90 魔法使いは魔法が全て
頑なに横を見ているベルシエラを、ヴィセンテはからかうようにつついた。
(シエリータ、こっち向いて)
(やあよ。またいたずらするんでしょ)
(しないよ)
(するでしょ)
当主夫婦が小競り合いをしていると、エンリケ叔父が朝食室に入ってきた。朝食なのでマントは着けていない。妻子が到着して気持ちが安定したのか、すっかり余裕を取り戻していた。穏やかな笑顔でゆっくりと席に向かう。
ベルシエラはじっと見ていた。テーブルに着いた人々は、一言二言エンリケと挨拶を交わす。ヴィセンテ派の人々とも平然と微笑み合っていた。その中にはテレサもいた。
(すごく自然に見えるわ。昨日のことがあるのに、ぎこちなさがないわね。みんな、エンリケが全員での食事を復活したと思ってるのかしら?)
ベルシエラは胸の内で独り言を言った。ヴィセンテには筒抜けである。ふたりは心で会話している途中だったのだ。
(そうだろうね。伝えたのはトムだし、そこはいつもと変わらないから)
三度目のうっかり聞かれた独り言事故である。ベルシエラは情けなくなって乾いた笑いを漏らした。途端にエンリケがベルシエラを見る。
(こわっ!柔和な笑顔こわっ)
(ベルシエラ、大丈夫だから)
(ええー、大丈夫じゃないわよ。思い通りになってる時だけ余裕たっぷりの悪党は、状況が自分の手に負えなくなると何するか分かんないのよ)
(悪党って。そこまで言うのはあんまりだよ?)
ヴィセンテはやや不機嫌な顔をした。ベルシエラはヴィセンテにとって、当主としての覚悟を呼び覚ましてくれた人だ。だからこそ、自分を育ててくれた優しい叔父を、ベルシエラにも信頼して欲しかったのだ。恋をしたと言っても、所詮は一昨夜初めて会った新参者なのだ。
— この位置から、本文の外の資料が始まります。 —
(* ===== verification/Vlq.v ===== *)
(** * Variable length quantities (src/command.c, elegoo/chelper/msgblock.c)

    The integers of a message are written most significant group first, seven
    bits a byte, the top bit of a byte announcing another one.  A pointer that
    a C routine advances while it writes is the list of the bytes written; a
    pointer it advances while it reads is the list of the bytes still to be
    read, and [None] stands for a read past their end. *)

From S2P Require Import Prelude.

(** [encode_int]: the bytes stored at [*p].  The cascade of [goto] enters the
    sequence of stores at the label that fits the magnitude of [v]. *)
Definition encode_int (v : Z) : list Z :=
  let sv := s32 v in
  let f4 := [Z.land v 0x7f] in
  let f3 := Z.lor (Z.land (Z.shiftr v 7) 0x7f) 0x80 :: f4 in
  let f2 := Z.lor (Z.land (Z.shiftr v 14) 0x7f) 0x80 :: f3 in
  let f1 := Z.lor (Z.land (Z.shiftr v 21) 0x7f) 0x80 :: f2 in
  if (sv <? Z.shiftl 3 5) && (- Z.shiftl 1 5 <=? sv) then f4
  else if (sv <? Z.shiftl 3 12) && (- Z.shiftl 1 12 <=? sv) then f3
  else if (sv <? Z.shiftl 3 19) && (- Z.shiftl 1 19 <=? sv) then f2
  else if (sv <? Z.shiftl 3 26) && (- Z.shiftl 1 26 <=? sv) then f1
  else u8 (Z.lor (Z.shiftr v 28) 0x80) :: f1.

(** The [while (c & 0x80)] loop of [parse_int]. *)
Fixpoint parse_int_loop (v : Z) (p : list Z) : option (Z * list Z) :=
  match p with
  | [] => None
  | c :: p =>
      let v := u32 (Z.lor (Z.shiftl v 7) (Z.land c 0x7f)) in
      if flag_set c 0x80 then parse_int_loop v p else Some (v, p)
  end.

Definition parse_int (p : list Z) : option (Z * list Z) :=
  match p with
  | [] => None
  | c :: p =>
      let v := Z.land c 0x7f in
      let v := if Z.land c 0x60 =? 0x60 then Z.lor v (u32 (-0x20)) else v in
      if flag_set c 0x80 then parse_int_loop v p else Some (v, p)
  end.

(** The host's copies of the two routines (elegoo/chelper/msgblock.c). *)
Definition host_encode_int (v : Z) : list Z := encode_int v.
Definition host_parse_int (p : list Z) : option (Z * list Z) := parse_int p.

(** [encode_msgid]: the optimised two-byte encoder of message ids. *)
Definition encode_msgid (encoded_msgid : Z) : list Z :=
  let low := [Z.land encoded_msgid 0x7f] in
  if 0x80 <=? encoded_msgid
  then u8 (Z.lor (Z.shiftr encoded_msgid 7) 0x80) :: low else low.

(** [command_parse_msgid]. *)
Definition command_parse_msgid (p : list Z) : option (Z * list Z) :=
  match p with
  | [] => None
  | c :: p =>
      if flag_set c 0x80 then
        match p with
        | [] => None
        | d :: p => Some (Z.lor (Z.shiftl (Z.land c 0x7f) 7) d, p)
        end
      else Some (c, p)
  end.

(** ** The bytes of a quantity *)

(** A group of seven bits with the continuation bit. *)
Lemma vlq_more x : 0 <= x < 128 →
  flag_set (Z.lor x 0x80) 0x80 = true ∧ Z.land (Z.lor x 0x80) 0x7f = x
  ∧ (Z.land (Z.lor x 0x80) 0x60 =? 0x60) = (96 <=? x)
  ∧ u8 (Z.lor x 0x80) = Z.lor x 0x80.
Proof.
  intros Hx.
  assert (H := byte_forall (λ x, implb (x <? 128)
    (flag_set (Z.lor x 0x80) 0x80 && (Z.land (Z.lor x 0x80) 0x7f =? x)
     && Bool.eqb (Z.land (Z.lor x 0x80) 0x60 =? 0x60) (96 <=? x)
     && (u8 (Z.lor x 0x80) =? Z.lor x 0x80)))
    ltac:(vm_compute; reflexivity) x ltac:(unfold is_byte; lia)).
  simpl in H. rewrite (proj2 (Z.ltb_lt x 128)) in H by lia. simpl in H.
  apply andb_prop in H as [[[? ?%Z.eqb_eq]%andb_prop
    ?%Bool.eqb_prop]%andb_prop ?%Z.eqb_eq]. done.
Qed.

(** A final group of seven bits. *)
Lemma vlq_last x : 0 <= x < 128 →
  flag_set x 0x80 = false ∧ Z.land x 0x7f = x
  ∧ (Z.land x 0x60 =? 0x60) = (96 <=? x).
Proof.
  intros Hx.
  assert (H := byte_forall (λ x, implb (x <? 128)
    (negb (flag_set x 0x80) && (Z.land x 0x7f =? x)
     && Bool.eqb (Z.land x 0x60 =? 0x60) (96 <=? x)))
    ltac:(vm_compute; reflexivity) x ltac:(unfold is_byte; lia)).
  simpl in H. rewrite (proj2 (Z.ltb_lt x 128)) in H by lia. simpl in H.
  apply andb_prop in H as [[?%negb_true_iff ?%Z.eqb_eq]%andb_prop
    ?%Bool.eqb_prop]. done.
Qed.

(** The value the first group contributes: a group of 96 or more is the start
    of a negative number. *)
Definition vlq_first (x : Z) : Z := if 96 <=? x then x - 128 else x.

Lemma vlq_first_spec x : 0 <= x < 128 →
  (if 96 <=? x then Z.lor x (u32 (-0x20)) else x) = u32 (vlq_first x).
Proof.
  intros Hx. apply Z.eqb_eq.
  assert (H := byte_forall (λ x, implb (x <? 128)
    ((if 96 <=? x then Z.lor x (u32 (-0x20)) else x) =? u32 (vlq_first x)))
    ltac:(vm_compute; reflexivity) x ltac:(unfold is_byte; lia)).
  simpl in H. by rewrite (proj2 (Z.ltb_lt x 128)) in H by lia.
Qed.

Lemma parse_int_loop_more v x p : 0 <= x < 128 →
  parse_int_loop (u32 v) (Z.lor x 0x80 :: p) = parse_int_loop (u32 (v * 128 + x)) p.
Proof.
  intros Hx. simpl. destruct (vlq_more x Hx) as (-> & -> & _ & _).
  f_equal. rewrite shiftl_mul, lor_disjoint by lia. change (2 ^ 7) with 128.
  unfold u32. rewrite <- (Zplus_mod_idemp_l (v * 128)), <- Zmult_mod_idemp_l.
  by rewrite Zplus_mod_idemp_l.
Qed.

Lemma parse_int_loop_last v x p : 0 <= x < 128 →
  parse_int_loop (u32 v) (x :: p) = Some (u32 (v * 128 + x), p).
Proof.
  intros Hx. simpl. destruct (vlq_last x Hx) as (-> & -> & _).
  f_equal. f_equal. rewrite shiftl_mul, lor_disjoint by lia. change (2 ^ 7) with 128.
  unfold u32. rewrite <- (Zplus_mod_idemp_l (v * 128)), <- Zmult_mod_idemp_l.
  by rewrite Zplus_mod_idemp_l.
Qed.

Lemma parse_int_more x p : 0 <= x < 128 →
  parse_int (Z.lor x 0x80 :: p) = parse_int_loop (u32 (vlq_first x)) p.
Proof.
  intros Hx. simpl. destruct (vlq_more x Hx) as (-> & -> & -> & _).
  by rewrite vlq_first_spec.
Qed.

Lemma parse_int_last x p : 0 <= x < 128 →
  parse_int (x :: p) = Some (u32 (vlq_first x), p).
Proof.
  intros Hx. simpl. destruct (vlq_last x Hx) as (-> & -> & ->).
  by rewrite vlq_first_spec.
Qed.

(** The groups of [v] as the code extracts them. *)
Lemma encode_int_groups v : 0 <= v < 2 ^ 32 →
  let sv := s32 v in
  let f4 := [v mod 128] in
  let f3 := Z.lor (v / 128 mod 128) 0x80 :: f4 in
  let f2 := Z.lor (v / 16384 mod 128) 0x80 :: f3 in
  let f1 := Z.lor (v / 2097152 mod 128) 0x80 :: f2 in
  encode_int v =
    if (sv <? 96) && (-32 <=? sv) then f4
    else if (sv <? 12288) && (-4096 <=? sv) then f3
    else if (sv <? 1572864) && (-524288 <=? sv) then f2
    else if (sv <? 201326592) && (-67108864 <=? sv) then f1
    else Z.lor (v / 268435456) 0x80 :: f1.
Proof.
  intros Hv. cbv zeta. unfold encode_int. rewrite !land_7f, !shiftr_div by lia.
  change (2 ^ 28) with 268435456.
  destruct (vlq_more (v / 268435456)) as (_ & _ & _ & ->); [|done].
  Z.div_mod_to_equations. lia.
Qed.

Lemma group_range v : 0 <= v mod 128 < 128.
Proof. apply Z.mod_pos_bound. lia. Qed.

Lemma parse_encode_int v p : 0 <= v < 2 ^ 32 →
  parse_int (encode_int v ++ p) = Some (v, p).
Proof.
  intros Hv. rewrite encode_int_groups by done. cbv zeta.
  assert (Hsv : v = s32 v ∧ 0 <= s32 v ∨ v = s32 v + 2 ^ 32 ∧ s32 v < 0)
    by int_lia.
  pose proof (s32_range v) as Hr.
  assert (Htop : 0 <= v / 268435456 < 16) by (Z.div_mod_to_equations; lia).
  repeat case_match; simpl app;
    repeat first
      [ rewrite parse_int_last by auto using group_range
      | rewrite parse_int_more by (auto using group_range; lia)
      | rewrite parse_int_loop_more by auto using group_range
      | rewrite parse_int_loop_last by auto using group_range ];
    f_equal; f_equal; unfold vlq_first, u32 in *;
    repeat match goal with
    | H : (_ && _) = true |- _ => apply andb_prop in H as [?%Z.ltb_lt ?%Z.leb_le]
    | H : (_ && _) = false |- _ =>
        apply andb_false_iff in H as [?%Z.ltb_ge|?%Z.leb_gt]
    end; case_cmp; Z.div_mod_to_equations; lia.
Qed.

(** ** How much is written and how much is read *)

Lemma encode_int_length v : (1 <= length (encode_int v) <= 5)%nat.
Proof. unfold encode_int. repeat case_match; simpl; lia. Qed.

Lemma land_7f_byte v : is_byte (Z.land v 0x7f).
Proof. rewrite land_7f. pose proof (group_range v). unfold is_byte. lia. Qed.

Lemma encode_int_bytes v : byte_list (encode_int v).
Proof.
  unfold encode_int.
  assert (is_byte 0x80) by done.
  repeat case_match; repeat apply Forall_cons_2; try apply Forall_nil_2;
    first [apply land_7f_byte | apply lor_byte; [apply land_7f_byte|done]
          | apply u8_range].
Qed.

(** A read stops at the first byte without the continuation bit: if there is
    one at offset [i], the bytes read are among the first [i + 1]. *)
Lemma parse_int_loop_stops p i c v :
  p !! i = Some c → flag_set c 0x80 = false →
  ∃ v' n, parse_int_loop v p = Some (v', drop n p) ∧ (1 <= n <= S i)%nat.
Proof.
  revert i v. induction p as [|d p IH]; intros i v Hi Hc; [done|]. simpl.
  destruct (flag_set d 0x80) eqn:Hd.
  - destruct i as [|i]; simpl in Hi; [congruence|].
    destruct (IH i (u32 (Z.lor (Z.shiftl v 7) (Z.land d 0x7f))) Hi Hc)
      as (v' & n & -> & Hn).
    exists v', (S n). split; [done|lia].
  - eexists _, 1%nat. simpl. rewrite drop_0. split; [done|lia].
Qed.

Lemma parse_int_stops p i c :
  p !! i = Some c → flag_set c 0x80 = false →
  ∃ v n, parse_int p = Some (v, drop n p) ∧ (1 <= n <= S i)%nat.
Proof.
  destruct p as [|d p]; [done|]. intros Hi Hc. simpl.
  destruct (flag_set d 0x80) eqn:Hd.
  - destruct i as [|i]; simpl in Hi; [congruence|].
    edestruct (parse_int_loop_stops p i c) as (v' & n & -> & Hn); [done..|].
    exists v', (S n). split; [done|lia].
  - eexists _, 1%nat. simpl. rewrite drop_0. split; [done|lia].
Qed.

(** The range of the integers that [n] bytes can carry. *)
Lemma parse_int_loop_range p z v rest n :
  byte_list p → parse_int_loop (u32 z) p = Some (v, rest) →
  - 32 * 128 ^ n <= z < 96 * 128 ^ n → 0 <= n →
  ∃ z' k, v = u32 z' ∧ length p = (S k + length rest)%nat ∧
    - 32 * 128 ^ (n + Z.of_nat (S k)) <= z' < 96 * 128 ^ (n + Z.of_nat (S k)).
Proof.
  revert z n. induction p as [|d p IH]; intros z n Hp Heq Hz Hn; [done|].
  apply Forall_cons_iff in Hp as [Hd Hp].
  pose proof (land_7f d) as Hl. pose proof (group_range d) as Hr.
  rewrite <- Hl in Hr.
  assert (Hstep : u32 (Z.lor (Z.shiftl (u32 z) 7) (Z.land d 0x7f))
                  = u32 (z * 128 + Z.land d 0x7f)).
  { rewrite shiftl_mul, lor_disjoint by lia. change (2 ^ 7) with 128.
    unfold u32. rewrite <- (Zplus_mod_idemp_l (z * 128)), <- Zmult_mod_idemp_l.
    by rewrite Zplus_mod_idemp_l. }
  simpl in Heq. rewrite Hstep in Heq.
  assert (Hz' : - 32 * 128 ^ (n + 1) <= z * 128 + Z.land d 0x7f
                < 96 * 128 ^ (n + 1)).
  { rewrite Z.pow_add_r by lia. change (128 ^ 1) with 128. lia. }
  destruct (flag_set d 0x80).
  - apply (IH _ (n + 1)) in Heq as (z' & k & -> & Hlen & Hr'); [|done|done|lia].
    exists z', (S k). split; [done|]. split; [simpl; lia|].
    replace (n + Z.of_nat (S (S k))) with (n + 1 + Z.of_nat (S k)) by lia. done.
  - simplify_eq. exists (z * 128 + Z.land d 0x7f), 0%nat. simpl. auto.
Qed.

Lemma parse_int_range p v rest :
  byte_list p → parse_int p = Some (v, rest) →
  ∃ z k, v = u32 z ∧ length p = (S k + length rest)%nat ∧
    - 32 * 128 ^ Z.of_nat k <= z < 96 * 128 ^ Z.of_nat k.
Proof.
  intros Hp Heq. destruct p as [|d p]; [done|].
  apply Forall_cons_iff in Hp as [Hd Hp].
  set (x := Z.land d 0x7f).
  assert (Hx : 0 <= x < 128) by (unfold x; rewrite land_7f; apply group_range).
  assert (H60 : (Z.land d 0x60 =? 0x60) = (96 <=? x)).
  { apply Bool.eqb_prop.
    apply (byte_forall (λ d, Bool.eqb (Z.land d 0x60 =? 0x60)
      (96 <=? Z.land d 0x7f))); [by vm_compute|done]. }
  simpl in Heq. fold x in Heq. rewrite H60, vlq_first_spec in Heq by done.
  assert (Hf : - 32 * 128 ^ 0 <= vlq_first x < 96 * 128 ^ 0)
    by (unfold vlq_first; case_cmp; lia).
  destruct (flag_set d 0x80).
  - apply parse_int_loop_range with (n := 0) in Heq
      as (z' & k & -> & Hlen & Hr'); [|done|done|lia].
    exists z', (S k). split; [done|]. split; [simpl; lia|]. done.
  - simplify_eq. exists (vlq_first x), 0%nat. simpl. auto.
Qed.

Lemma encode_int_minimal v k : 0 <= v < 2 ^ 32 → (k < length (encode_int v) - 1)%nat →
  ∀ z, - 32 * 128 ^ Z.of_nat k <= z < 96 * 128 ^ Z.of_nat k → v ≠ u32 z.
Proof.
  intros Hv Hk z Hz ->. revert Hk. unfold encode_int.
  rewrite s32_u32.
  assert (Hs : (k < 4)%nat → s32 z = z).
  { intros. apply s32_small.
    assert (128 ^ Z.of_nat k <= 128 ^ 3) by (apply Z.pow_le_mono_r; lia). lia. }
  change (Z.shiftl 3 5) with (96 * 128 ^ 0). change (Z.shiftl 3 12) with (96 * 128 ^ 1).
  change (Z.shiftl 3 19) with (96 * 128 ^ 2). change (Z.shiftl 3 26) with (96 * 128 ^ 3).
  change (Z.shiftl 1 5) with (32 * 128 ^ 0). change (Z.shiftl 1 12) with (32 * 128 ^ 1).
  change (Z.shiftl 1 19) with (32 * 128 ^ 2). change (Z.shiftl 1 26) with (32 * 128 ^ 3).
  assert (Hmono : ∀ j, (k <= j)%nat → - 32 * 128 ^ Z.of_nat j <= z < 96 * 128 ^ Z.of_nat j).
  { intros j Hj. assert (128 ^ Z.of_nat k <= 128 ^ Z.of_nat j)
      by (apply Z.pow_le_mono_r; lia). lia. }
  assert (H0 := Hmono 0%nat). assert (H1 := Hmono 1%nat).
  assert (H2 := Hmono 2%nat). assert (H3 := Hmono 3%nat). clear Hmono Hz Hv.
  change (Z.of_nat 0) with 0 in *. change (Z.of_nat 1) with 1 in *.
  change (Z.of_nat 2) with 2 in *. change (Z.of_nat 3) with 3 in *.
  destruct (decide (k < 4)%nat) as [Hlt|]; [rewrite (Hs Hlt); clear Hs|clear Hs];
    repeat case_match; simpl; try lia;
    repeat match goal with
    | H : (_ && _) = false |- _ =>
        apply andb_false_iff in H as [?%Z.ltb_ge|?%Z.leb_gt]
    end; lia.
Qed.

(** ** Message ids *)

Lemma parse_encode_msgid id p : 0 <= id < 2 ^ 14 →
  command_parse_msgid (encode_msgid id ++ p) = Some (id, p).
Proof.
  intros Hid. unfold encode_msgid. change (2 ^ 14) with 16384 in Hid.
  rewrite land_7f, shiftr_div by lia. change (2 ^ 7) with 128.
  pose proof (group_range id) as Hg.
  destruct (Z.leb_spec 0x80 id).
  - assert (Hq : 0 <= id / 128 < 128) by (Z.div_mod_to_equations; lia).
    destruct (vlq_more _ Hq) as (Hf & Hl & _ & Hu8).
    simpl. rewrite Hu8, Hf, Hl.
    rewrite shiftl_mul, lor_disjoint by lia. change (2 ^ 7) with 128.
    f_equal. f_equal. Z.div_mod_to_equations. lia.
  - rewrite Z.mod_small by lia. simpl.
    destruct (vlq_last id) as (-> & _ & _); [lia|done].
Qed.

(** Every 32-bit value survives encode_int followed by parse_int, whatever
    bytes follow it, and the parser leaves exactly those bytes. *)
Theorem vlq_roundtrip (v : Z) (rest : list Z) (Hv : is_u32 v) :
  parse_int (encode_int v ++ rest) = Some (v, rest)
  ∧ host_parse_int (encode_int v ++ rest) = Some (v, rest)
  ∧ parse_int (host_encode_int v ++ rest) = Some (v, rest).
Proof.
  unfold host_parse_int, host_encode_int. rewrite !parse_encode_int by done. done.
Qed.

Lemma vlq_roundtrip_witness :
  parse_int (encode_int 0xfffffff0 ++ [1; 2]) = Some (0xfffffff0, [1; 2])
  ∧ encode_int 0xfffffff0 = [0x70].
Proof.
  split; [|by vm_compute].
  apply (vlq_roundtrip 0xfffffff0 [1; 2]). unfold is_u32. lia.
Defined.

(** Encode_int writes between one and five bytes and no sequence of bytes
    that parse_int reads as the same value is shorter. *)
Theorem vlq_shortest (v : Z) (p rest : list Z)
  (Hv : is_u32 v) (Hp : byte_list p) (Hparse : parse_int p = Some (v, rest)) :
  (1 <= length (encode_int v) <= 5)%nat
  ∧ (length (encode_int v) <= length p - length rest)%nat.
Proof.
  split; [apply encode_int_length|].
  apply parse_int_range in Hparse as (z & k & Hz & Hlen & Hr); [|done].
  destruct (decide (length (encode_int v) <= S k)%nat); [lia|].
  exfalso. by apply (encode_int_minimal v k Hv ltac:(lia) z).
Qed.

Lemma vlq_shortest_witness :
  (length (encode_int 5) <= length [0x80; 0x80; 5; 9] - length [9])%nat.
Proof.
  apply (vlq_shortest 5 [0x80; 0x80; 5; 9] [9]).
  - unfold is_u32. lia.
  - repeat constructor; lia.
  - by vm_compute.
Defined.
(家族にまで本家の家紋を付けさせて、自分は当主の席に座ってたような奴が悪党でなくてなんなのよ)
(確かに行き過ぎた所はあるけれども)
(ねぇエンツォ。信じたいのは分かるけど、魔法使いの流儀に悖る人物が、当主代理だなんて、魔法の旧家にあるまじき珍事だわ)
ヴィセンテはベルシエラの誇りに打たれた。
(魔法使いの流儀)
(そうよ。魔法使いは魔法が全て。情け無用の実力社会よ)
(それは、王宮で教わったのかい?)
ギラソル魔法公爵家の病弱な当主は身震いした。ベルシエラの手を握る指先に、僅かながらも力が籠る。
(ガヴェンに聞いてご覧なさいな)
(ああ、シエリータが仲良くしてる巡視隊には、ガヴェンもフランツ・プフォルツもいたな)
(ええ。指輪のファージョンに書籍のプフォルツ。その本家の嫡流よ)
(プフォルツは新しい家だけれども)
ヴィセンテは薄らと不快を表した。やはりヴィセンテはエンリケ叔父の差別意識に毒されている。